▸ What is expected: An answer that reproduces all the entries exactly is what is needed.

▸ Data:
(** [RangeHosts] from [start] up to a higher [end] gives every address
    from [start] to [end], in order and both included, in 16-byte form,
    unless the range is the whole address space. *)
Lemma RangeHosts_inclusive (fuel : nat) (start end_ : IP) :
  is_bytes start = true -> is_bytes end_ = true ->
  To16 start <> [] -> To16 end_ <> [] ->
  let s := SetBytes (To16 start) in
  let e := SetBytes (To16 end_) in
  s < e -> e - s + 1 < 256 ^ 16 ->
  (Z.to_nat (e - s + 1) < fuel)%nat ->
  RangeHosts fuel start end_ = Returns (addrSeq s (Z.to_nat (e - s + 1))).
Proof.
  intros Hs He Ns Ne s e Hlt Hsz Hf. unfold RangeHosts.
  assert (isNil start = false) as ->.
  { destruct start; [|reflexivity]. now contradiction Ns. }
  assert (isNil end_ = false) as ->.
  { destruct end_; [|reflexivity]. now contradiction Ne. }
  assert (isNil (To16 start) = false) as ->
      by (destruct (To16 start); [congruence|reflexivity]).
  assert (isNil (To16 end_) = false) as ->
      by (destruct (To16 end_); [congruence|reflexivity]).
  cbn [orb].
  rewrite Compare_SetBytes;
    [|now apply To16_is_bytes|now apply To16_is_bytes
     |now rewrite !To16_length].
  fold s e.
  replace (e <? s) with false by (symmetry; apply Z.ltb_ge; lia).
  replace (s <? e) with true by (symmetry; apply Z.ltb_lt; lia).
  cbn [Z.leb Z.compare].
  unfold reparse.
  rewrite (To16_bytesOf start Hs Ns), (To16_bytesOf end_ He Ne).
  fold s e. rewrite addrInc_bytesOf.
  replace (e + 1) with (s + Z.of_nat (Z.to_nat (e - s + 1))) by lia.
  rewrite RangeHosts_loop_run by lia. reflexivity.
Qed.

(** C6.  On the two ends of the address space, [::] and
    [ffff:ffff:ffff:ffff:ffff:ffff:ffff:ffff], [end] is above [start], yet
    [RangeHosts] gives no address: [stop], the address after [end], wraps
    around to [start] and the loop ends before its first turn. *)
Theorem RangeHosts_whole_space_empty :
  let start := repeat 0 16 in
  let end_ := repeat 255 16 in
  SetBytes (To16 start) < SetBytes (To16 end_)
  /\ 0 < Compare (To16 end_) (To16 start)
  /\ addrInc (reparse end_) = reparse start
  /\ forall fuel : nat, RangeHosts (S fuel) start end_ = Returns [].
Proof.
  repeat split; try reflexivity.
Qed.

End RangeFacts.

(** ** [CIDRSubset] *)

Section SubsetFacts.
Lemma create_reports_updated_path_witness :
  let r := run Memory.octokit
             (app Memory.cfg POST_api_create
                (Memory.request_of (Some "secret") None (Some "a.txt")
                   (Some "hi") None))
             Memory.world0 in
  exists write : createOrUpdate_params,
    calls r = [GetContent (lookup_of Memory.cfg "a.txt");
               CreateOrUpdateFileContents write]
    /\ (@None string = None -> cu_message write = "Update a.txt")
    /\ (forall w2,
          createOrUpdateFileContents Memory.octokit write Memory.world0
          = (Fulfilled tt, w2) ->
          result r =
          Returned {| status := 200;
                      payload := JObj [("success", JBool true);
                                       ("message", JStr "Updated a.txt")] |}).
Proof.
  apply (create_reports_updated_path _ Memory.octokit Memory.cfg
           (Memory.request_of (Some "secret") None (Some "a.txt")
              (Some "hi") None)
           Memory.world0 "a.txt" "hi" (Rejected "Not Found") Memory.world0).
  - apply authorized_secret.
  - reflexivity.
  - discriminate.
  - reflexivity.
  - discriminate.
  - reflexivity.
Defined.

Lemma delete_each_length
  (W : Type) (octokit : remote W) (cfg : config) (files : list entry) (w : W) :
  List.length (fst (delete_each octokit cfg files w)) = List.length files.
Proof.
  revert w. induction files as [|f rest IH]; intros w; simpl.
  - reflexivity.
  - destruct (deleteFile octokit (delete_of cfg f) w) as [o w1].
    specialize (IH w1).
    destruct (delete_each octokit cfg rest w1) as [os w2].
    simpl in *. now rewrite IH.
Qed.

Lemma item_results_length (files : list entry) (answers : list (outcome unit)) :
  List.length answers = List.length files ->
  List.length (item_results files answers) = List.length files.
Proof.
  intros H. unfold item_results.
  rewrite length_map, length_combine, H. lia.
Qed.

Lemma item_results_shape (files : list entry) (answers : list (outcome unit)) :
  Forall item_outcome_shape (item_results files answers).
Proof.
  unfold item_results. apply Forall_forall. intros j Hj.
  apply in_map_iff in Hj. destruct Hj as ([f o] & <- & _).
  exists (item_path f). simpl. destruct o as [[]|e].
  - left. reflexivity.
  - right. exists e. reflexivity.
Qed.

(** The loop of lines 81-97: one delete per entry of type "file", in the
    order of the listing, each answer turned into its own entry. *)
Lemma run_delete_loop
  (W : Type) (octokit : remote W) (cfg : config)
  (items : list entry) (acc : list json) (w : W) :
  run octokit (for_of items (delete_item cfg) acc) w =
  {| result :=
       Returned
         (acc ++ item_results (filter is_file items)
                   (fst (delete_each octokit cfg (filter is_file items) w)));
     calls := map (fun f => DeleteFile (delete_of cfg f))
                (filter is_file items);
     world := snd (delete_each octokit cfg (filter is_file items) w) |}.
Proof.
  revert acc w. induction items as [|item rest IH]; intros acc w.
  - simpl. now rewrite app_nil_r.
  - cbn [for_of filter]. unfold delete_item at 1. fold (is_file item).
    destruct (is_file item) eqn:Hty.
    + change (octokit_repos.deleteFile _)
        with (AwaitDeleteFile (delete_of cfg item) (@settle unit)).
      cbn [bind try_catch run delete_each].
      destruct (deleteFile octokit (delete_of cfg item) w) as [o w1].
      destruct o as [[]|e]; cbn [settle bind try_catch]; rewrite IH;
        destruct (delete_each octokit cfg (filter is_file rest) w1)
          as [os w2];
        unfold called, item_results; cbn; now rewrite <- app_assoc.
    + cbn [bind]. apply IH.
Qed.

▸ Result:
(** [RangeHosts] from [start] up to a higher [end] gives every address
    from [start] to [end], in order and both included, in 16-byte form,
    unless the range is the whole address space. *)
Lemma RangeHosts_inclusive (fuel : nat) (start end_ : IP) :
  is_bytes start = true -> is_bytes end_ = true ->
  To16 start <> [] -> To16 end_ <> [] ->
  let s := SetBytes (To16 start) in
  let e := SetBytes (To16 end_) in
  s < e -> e - s + 1 < 256 ^ 16 ->
  (Z.to_nat (e - s + 1) < fuel)%nat ->
  RangeHosts fuel start end_ = Returns (addrSeq s (Z.to_nat (e - s + 1))).
Proof.
  intros Hs He Ns Ne s e Hlt Hsz Hf. unfold RangeHosts.
  assert (isNil start = false) as ->.
  { destruct start; [|reflexivity]. now contradiction Ns. }
  assert (isNil end_ = false) as ->.
  { destruct end_; [|reflexivity]. now contradiction Ne. }
  assert (isNil (To16 start) = false) as ->
      by (destruct (To16 start); [congruence|reflexivity]).
  assert (isNil (To16 end_) = false) as ->
      by (destruct (To16 end_); [congruence|reflexivity]).
  cbn [orb].
  rewrite Compare_SetBytes;
    [|now apply To16_is_bytes|now apply To16_is_bytes
     |now rewrite !To16_length].
  fold s e.
  replace (e <? s) with false by (symmetry; apply Z.ltb_ge; lia).
  replace (s <? e) with true by (symmetry; apply Z.ltb_lt; lia).
  cbn [Z.leb Z.compare].
  unfold reparse.
  rewrite (To16_bytesOf start Hs Ns), (To16_bytesOf end_ He Ne).
  fold s e. rewrite addrInc_bytesOf.
  replace (e + 1) with (s + Z.of_nat (Z.to_nat (e - s + 1))) by lia.
  rewrite RangeHosts_loop_run by lia. reflexivity.
Qed.

(** C6.  On the two ends of the address space, [::] and
    [ffff:ffff:ffff:ffff:ffff:ffff:ffff:ffff], [end] is above [start], yet
    [RangeHosts] gives no address: [stop], the address after [end], wraps
    around to [start] and the loop ends before its first turn. *)
Theorem RangeHosts_whole_space_empty :
  let start := repeat 0 16 in
  let end_ := repeat 255 16 in
  SetBytes (To16 start) < SetBytes (To16 end_)
  /\ 0 < Compare (To16 end_) (To16 start)
  /\ addrInc (reparse end_) = reparse start
  /\ forall fuel : nat, RangeHosts (S fuel) start end_ = Returns [].
Proof.
  repeat split; try reflexivity.
Qed.

End RangeFacts.

(** ** [CIDRSubset] *)

Section SubsetFacts.
Lemma create_reports_updated_path_witness :
  let r := run Memory.octokit
             (app Memory.cfg POST_api_create
                (Memory.request_of (Some "secret") None (Some "a.txt")
                   (Some "hi") None))
             Memory.world0 in
  exists write : createOrUpdate_params,
    calls r = [GetContent (lookup_of Memory.cfg "a.txt");
               CreateOrUpdateFileContents write]
    /\ (@None string = None -> cu_message write = "Update a.txt")
    /\ (forall w2,
          createOrUpdateFileContents Memory.octokit write Memory.world0
          = (Fulfilled tt, w2) ->
          result r =
          Returned {| status := 200;
                      payload := JObj [("success", JBool true);
                                       ("message", JStr "Updated a.txt")] |}).
Proof.
  apply (create_reports_updated_path _ Memory.octokit Memory.cfg
           (Memory.request_of (Some "secret") None (Some "a.txt")
              (Some "hi") None)
           Memory.world0 "a.txt" "hi" (Rejected "Not Found") Memory.world0).
  - apply authorized_secret.
  - reflexivity.
  - discriminate.
  - reflexivity.
  - discriminate.
  - reflexivity.
Defined.

Lemma delete_each_length
  (W : Type) (octokit : remote W) (cfg : config) (files : list entry) (w : W) :
  List.length (fst (delete_each octokit cfg files w)) = List.length files.
Proof.
  revert w. induction files as [|f rest IH]; intros w; simpl.
  - reflexivity.
  - destruct (deleteFile octokit (delete_of cfg f) w) as [o w1].
    specialize (IH w1).
    destruct (delete_each octokit cfg rest w1) as [os w2].
    simpl in *. now rewrite IH.
Qed.

Lemma item_results_length (files : list entry) (answers : list (outcome unit)) :
  List.length answers = List.length files ->
  List.length (item_results files answers) = List.length files.
Proof.
  intros H. unfold item_results.
  rewrite length_map, length_combine, H. lia.
Qed.

Lemma item_results_shape (files : list entry) (answers : list (outcome unit)) :
  Forall item_outcome_shape (item_results files answers).
Proof.
  unfold item_results. apply Forall_forall. intros j Hj.
  apply in_map_iff in Hj. destruct Hj as ([f o] & <- & _).
  exists (item_path f). simpl. destruct o as [[]|e].
  - left. reflexivity.
  - right. exists e. reflexivity.
Qed.

(** The loop of lines 81-97: one delete per entry of type "file", in the
    order of the listing, each answer turned into its own entry. *)
Lemma run_delete_loop
  (W : Type) (octokit : remote W) (cfg : config)
  (items : list entry) (acc : list json) (w : W) :
  run octokit (for_of items (delete_item cfg) acc) w =
  {| result :=
       Returned
         (acc ++ item_results (filter is_file items)
                   (fst (delete_each octokit cfg (filter is_file items) w)));
     calls := map (fun f => DeleteFile (delete_of cfg f))
                (filter is_file items);
     world := snd (delete_each octokit cfg (filter is_file items) w) |}.
Proof.
  revert acc w. induction items as [|item rest IH]; intros acc w.
  - simpl. now rewrite app_nil_r.
  - cbn [for_of filter]. unfold delete_item at 1. fold (is_file item).
    destruct (is_file item) eqn:Hty.
    + change (octokit_repos.deleteFile _)
        with (AwaitDeleteFile (delete_of cfg item) (@settle unit)).
      cbn [bind try_catch run delete_each].
      destruct (deleteFile octokit (delete_of cfg item) w) as [o w1].
      destruct o as [[]|e]; cbn [settle bind try_catch]; rewrite IH;
        destruct (delete_each octokit cfg (filter is_file rest) w1)
          as [os w2];
        unfold called, item_results; cbn; now rewrite <- app_assoc.
    + cbn [bind]. apply IH.
Qed.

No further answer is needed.